▶ [Assignment]:
From the listing below, reproduce word for word the part that opens with the line containing "Class Filesystem (FS" and closes with the line containing "Class ShadowBuild := shadow_enabled : bool."; reproduce nothing else.

▶ [Available data]:
(* ===== verification/Configurator.v ===== *)
(** * Configuration (src/src/app/configurator.cpp, configuration.{hpp,cpp},
    modules/networking/get_node_key.hpp)

    The settings of the node come from defaults, a YAML file and the command line.
    The command line and the file are parsed by boost and yaml-cpp: [CliValues] holds the
    options that were given explicitly, [Yaml] the document.  Log messages are left out, so
    is the text of [file_errors_], which is only logged. *)

From Stdlib Require Import String.
From S2P Require Import Prelude Errors Parsers Yaml.

(** ** Paths (std::filesystem::path on POSIX) *)

Abbreviation path := bytes.

Definition is_absolute (p : path) : bool := match p with c :: _ => c =? 47 | [] => false end.

(** operator/ *)
Definition path_append (a b : path) : path :=
  if is_absolute b then b
  else match last a with
  | None => b
  | Some c => if c =? 47 then a ++ b else a ++ 47 :: b
  end.

Definition drop_while (p : N → bool) (l : bytes) : bytes := drop (count_while p l) l.

(** The last element goes, with the separators before it that are not the root. *)
Definition parent_path (p : path) : path :=
  let root := take (count_while (N.eqb 47) p) p in
  let relative := drop_while (N.eqb 47) p in
  root ++ rev (drop_while (N.eqb 47) (drop_while (λ c, negb (47 =? c)) (rev relative))).

(** boost::trim *)
Definition trim (s : bytes) : bytes := rev (drop_while isspace (rev (drop_while isspace s))).

(** ** Libraries and the file system *)

(** [unhex0x] reads a private key, [derive] completes it to a key pair; [address_any] and
    [address_local] are 0.0.0.0 and 127.0.0.1; [defaultConfigYaml] is the document that the
    build embeds. *)
Class ConfigLibraries := {
  KeyPair : Type;
  Multiaddress : Type;
  Address : Type;
  unhex0x : bytes → option bytes;
  derive : bytes → option KeyPair;
  generate : KeyPair;
  Multiaddress_create : bytes → option Multiaddress;
  make_address : bytes → option Address;
  address_any : Address;
  address_local : Address;
  as_ssize : bytes → option Z;
  yaml_load : bytes → option Yaml;
  defaultConfigYaml : bytes;
}.

(** Queries of the file system; [None] is an error. *)
Class Filesystem (FS : Type) := {
  fs_exists : FS → path → option bool;
  fs_create_directories : path → FS → option bool * FS;
  fs_is_directory : FS → path → option bool;
  fs_is_regular_file : FS → path → option bool;
  fs_weakly_canonical : FS → path → option path;
  fs_current_path : FS → option path;
  fs_read : FS → path → option bytes;
}.

(** QLEAN_ENABLE_SHADOW *)
Class ShadowBuild := shadow_enabled : bool.

(** Configurator::Error, and the error of an address that cannot be parsed *)
Inductive config_error :=
| CliArgsParseFailed
| ConfigFileParseFailed
| InvalidValue
| AddressError.

Section configurator.
Context `{ConfigLibraries} {FS : Type} `{Filesystem FS} `{ShadowBuild}.

(** ** Data *)

Record Endpoint := mkEndpoint { ep_address : Address; ep_port : N }.
Record DatabaseConfig := mkDatabaseConfig { db_directory : path; db_cache_size : N }.
Record MetricsConfig := mkMetricsConfig { me_endpoint : Endpoint; me_enabled : option bool }.

Record Configuration := mkConfiguration {
  cf_name : bytes;
  cf_node_id : bytes;
  cf_base_path : path;
  cf_bootnodes_file : path;
  cf_genesis_dir : path;
  cf_listen_multiaddr : option Multiaddress;
  cf_node_key : option KeyPair;
  cf_max_bootnodes : option N;
  cf_state_sync_url : option bytes;
  cf_is_aggregator : bool;
  cf_subnet_count : N;
  cf_database : DatabaseConfig;
  cf_metrics : MetricsConfig;
  cf_api_endpoint : Endpoint;
}.

Definition set_name (v : bytes) (c : Configuration) : Configuration :=
  mkConfiguration v (cf_node_id c) (cf_base_path c) (cf_bootnodes_file c) (cf_genesis_dir c)
    (cf_listen_multiaddr c) (cf_node_key c) (cf_max_bootnodes c) (cf_state_sync_url c) (cf_is_aggregator c)
    (cf_subnet_count c) (cf_database c) (cf_metrics c) (cf_api_endpoint c).
Definition set_node_id (v : bytes) (c : Configuration) : Configuration :=
  mkConfiguration (cf_name c) v (cf_base_path c) (cf_bootnodes_file c) (cf_genesis_dir c)
    (cf_listen_multiaddr c) (cf_node_key c) (cf_max_bootnodes c) (cf_state_sync_url c) (cf_is_aggregator c)
    (cf_subnet_count c) (cf_database c) (cf_metrics c) (cf_api_endpoint c).
Definition set_base_path (v : path) (c : Configuration) : Configuration :=
  mkConfiguration (cf_name c) (cf_node_id c) v (cf_bootnodes_file c) (cf_genesis_dir c)
    (cf_listen_multiaddr c) (cf_node_key c) (cf_max_bootnodes c) (cf_state_sync_url c) (cf_is_aggregator c)
    (cf_subnet_count c) (cf_database c) (cf_metrics c) (cf_api_endpoint c).
Definition set_bootnodes_file (v : path) (c : Configuration) : Configuration :=
  mkConfiguration (cf_name c) (cf_node_id c) (cf_base_path c) v (cf_genesis_dir c) (cf_listen_multiaddr c)
    (cf_node_key c) (cf_max_bootnodes c) (cf_state_sync_url c) (cf_is_aggregator c) (cf_subnet_count c)
    (cf_database c) (cf_metrics c) (cf_api_endpoint c).
Definition set_genesis_dir (v : path) (c : Configuration) : Configuration :=
  mkConfiguration (cf_name c) (cf_node_id c) (cf_base_path c) (cf_bootnodes_file c) v (cf_listen_multiaddr c)
    (cf_node_key c) (cf_max_bootnodes c) (cf_state_sync_url c) (cf_is_aggregator c) (cf_subnet_count c)
    (cf_database c) (cf_metrics c) (cf_api_endpoint c).
Definition set_listen_multiaddr (v : option Multiaddress) (c : Configuration) : Configuration :=
  mkConfiguration (cf_name c) (cf_node_id c) (cf_base_path c) (cf_bootnodes_file c) (cf_genesis_dir c) v
    (cf_node_key c) (cf_max_bootnodes c) (cf_state_sync_url c) (cf_is_aggregator c) (cf_subnet_count c)
    (cf_database c) (cf_metrics c) (cf_api_endpoint c).
Definition set_node_key (v : option KeyPair) (c : Configuration) : Configuration :=
  mkConfiguration (cf_name c) (cf_node_id c) (cf_base_path c) (cf_bootnodes_file c) (cf_genesis_dir c)
    (cf_listen_multiaddr c) v (cf_max_bootnodes c) (cf_state_sync_url c) (cf_is_aggregator c)
    (cf_subnet_count c) (cf_database c) (cf_metrics c) (cf_api_endpoint c).
Definition set_max_bootnodes (v : option N) (c : Configuration) : Configuration :=
  mkConfiguration (cf_name c) (cf_node_id c) (cf_base_path c) (cf_bootnodes_file c) (cf_genesis_dir c)
    (cf_listen_multiaddr c) (cf_node_key c) v (cf_state_sync_url c) (cf_is_aggregator c) (cf_subnet_count c)
    (cf_database c) (cf_metrics c) (cf_api_endpoint c).
Definition set_state_sync_url (v : option bytes) (c : Configuration) : Configuration :=
  mkConfiguration (cf_name c) (cf_node_id c) (cf_base_path c) (cf_bootnodes_file c) (cf_genesis_dir c)
    (cf_listen_multiaddr c) (cf_node_key c) (cf_max_bootnodes c) v (cf_is_aggregator c) (cf_subnet_count c)
    (cf_database c) (cf_metrics c) (cf_api_endpoint c).
Definition set_is_aggregator (v : bool) (c : Configuration) : Configuration :=
  mkConfiguration (cf_name c) (cf_node_id c) (cf_base_path c) (cf_bootnodes_file c) (cf_genesis_dir c)
    (cf_listen_multiaddr c) (cf_node_key c) (cf_max_bootnodes c) (cf_state_sync_url c) v (cf_subnet_count c)
    (cf_database c) (cf_metrics c) (cf_api_endpoint c).
Definition set_subnet_count (v : N) (c : Configuration) : Configuration :=
  mkConfiguration (cf_name c) (cf_node_id c) (cf_base_path c) (cf_bootnodes_file c) (cf_genesis_dir c)
    (cf_listen_multiaddr c) (cf_node_key c) (cf_max_bootnodes c) (cf_state_sync_url c) (cf_is_aggregator c) v
    (cf_database c) (cf_metrics c) (cf_api_endpoint c).
Definition set_database (v : DatabaseConfig) (c : Configuration) : Configuration :=
  mkConfiguration (cf_name c) (cf_node_id c) (cf_base_path c) (cf_bootnodes_file c) (cf_genesis_dir c)
    (cf_listen_multiaddr c) (cf_node_key c) (cf_max_bootnodes c) (cf_state_sync_url c) (cf_is_aggregator c)
    (cf_subnet_count c) v (cf_metrics c) (cf_api_endpoint c).
Definition set_metrics (v : MetricsConfig) (c : Configuration) : Configuration :=
  mkConfiguration (cf_name c) (cf_node_id c) (cf_base_path c) (cf_bootnodes_file c) (cf_genesis_dir c)
    (cf_listen_multiaddr c) (cf_node_key c) (cf_max_bootnodes c) (cf_state_sync_url c) (cf_is_aggregator c)
    (cf_subnet_count c) (cf_database c) v (cf_api_endpoint c).
Definition set_api_endpoint (v : Endpoint) (c : Configuration) : Configuration :=
  mkConfiguration (cf_name c) (cf_node_id c) (cf_base_path c) (cf_bootnodes_file c) (cf_genesis_dir c)
    (cf_listen_multiaddr c) (cf_node_key c) (cf_max_bootnodes c) (cf_state_sync_url c) (cf_is_aggregator c)
    (cf_subnet_count c) (cf_database c) (cf_metrics c) v.

(** The options of the command line that were given; a flag is given or not. *)
Record CliValues := mkCliValues {
  cli_base_path : option bytes;
  cli_data_dir : option bytes;
  cli_config : option bytes;
  cli_genesis_dir : option bytes;
  cli_listen_addr : option bytes;
  cli_bootnodes : option bytes;
  cli_checkpoint_sync_url : option bytes;
  cli_name : option bytes;
  cli_node_id : option bytes;
  cli_node_key : option bytes;
  cli_is_aggregator : bool;
  cli_attestation_committee_count : option N;
  cli_max_bootnodes : option N;
  cli_shadow_rates : bool * bool;
  cli_db_path : option bytes;
  cli_db_cache_size : option N;
  cli_metrics_disable : bool;
  cli_metrics_host : option bytes;
  cli_metrics_port : option N;
  cli_api_host : option bytes;
  cli_api_port : option N;
}.

(** The options that the first pass looks for *)
Record Step1Values := mkStep1Values {
  st_help : bool;
  st_version : bool;
  st_config : option bytes;
  st_log : option (list bytes);
}.

Record Configurator := mkConfigurator {
  co_config : Configuration;
  co_config_file : option Yaml;
  co_file_has_error : bool;
  co_cli : CliValues;
  co_fs : FS;
  co_logger_cli_args : list bytes;
}.

Definition set_config (f : Configuration → Configuration) (s : Configurator) : Configurator :=
  mkConfigurator (f (co_config s)) (co_config_file s) (co_file_has_error s) (co_cli s) (co_fs s) (co_logger_cli_args s).
Definition set_file_error (b : bool) (s : Configurator) : Configurator :=
  mkConfigurator (co_config s) (co_config_file s) b (co_cli s) (co_fs s) (co_logger_cli_args s).
Definition set_config_file (file : Yaml) (s : Configurator) : Configurator :=
  mkConfigurator (co_config s) (Some file) (co_file_has_error s) (co_cli s) (co_fs s) (co_logger_cli_args s).
Definition set_cli (cli : CliValues) (s : Configurator) : Configurator :=
  mkConfigurator (co_config s) (co_config_file s) (co_file_has_error s) cli (co_fs s) (co_logger_cli_args s).
Definition set_logger_cli_args (l : list bytes) (s : Configurator) : Configurator :=
  mkConfigurator (co_config s) (co_config_file s) (co_file_has_error s) (co_cli s) (co_fs s) l.
Definition set_fs (fs : FS) (s : Configurator) : Configurator :=
  mkConfigurator (co_config s) (co_config_file s) (co_file_has_error s) (co_cli s) fs (co_logger_cli_args s).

▶ [Answer to the exercise]:
Class Filesystem (FS : Type) := {
  fs_exists : FS → path → option bool;
  fs_create_directories : path → FS → option bool * FS;
  fs_is_directory : FS → path → option bool;
  fs_is_regular_file : FS → path → option bool;
  fs_weakly_canonical : FS → path → option path;
  fs_current_path : FS → option path;
  fs_read : FS → path → option bytes;
}.

(** QLEAN_ENABLE_SHADOW *)
Class ShadowBuild := shadow_enabled : bool.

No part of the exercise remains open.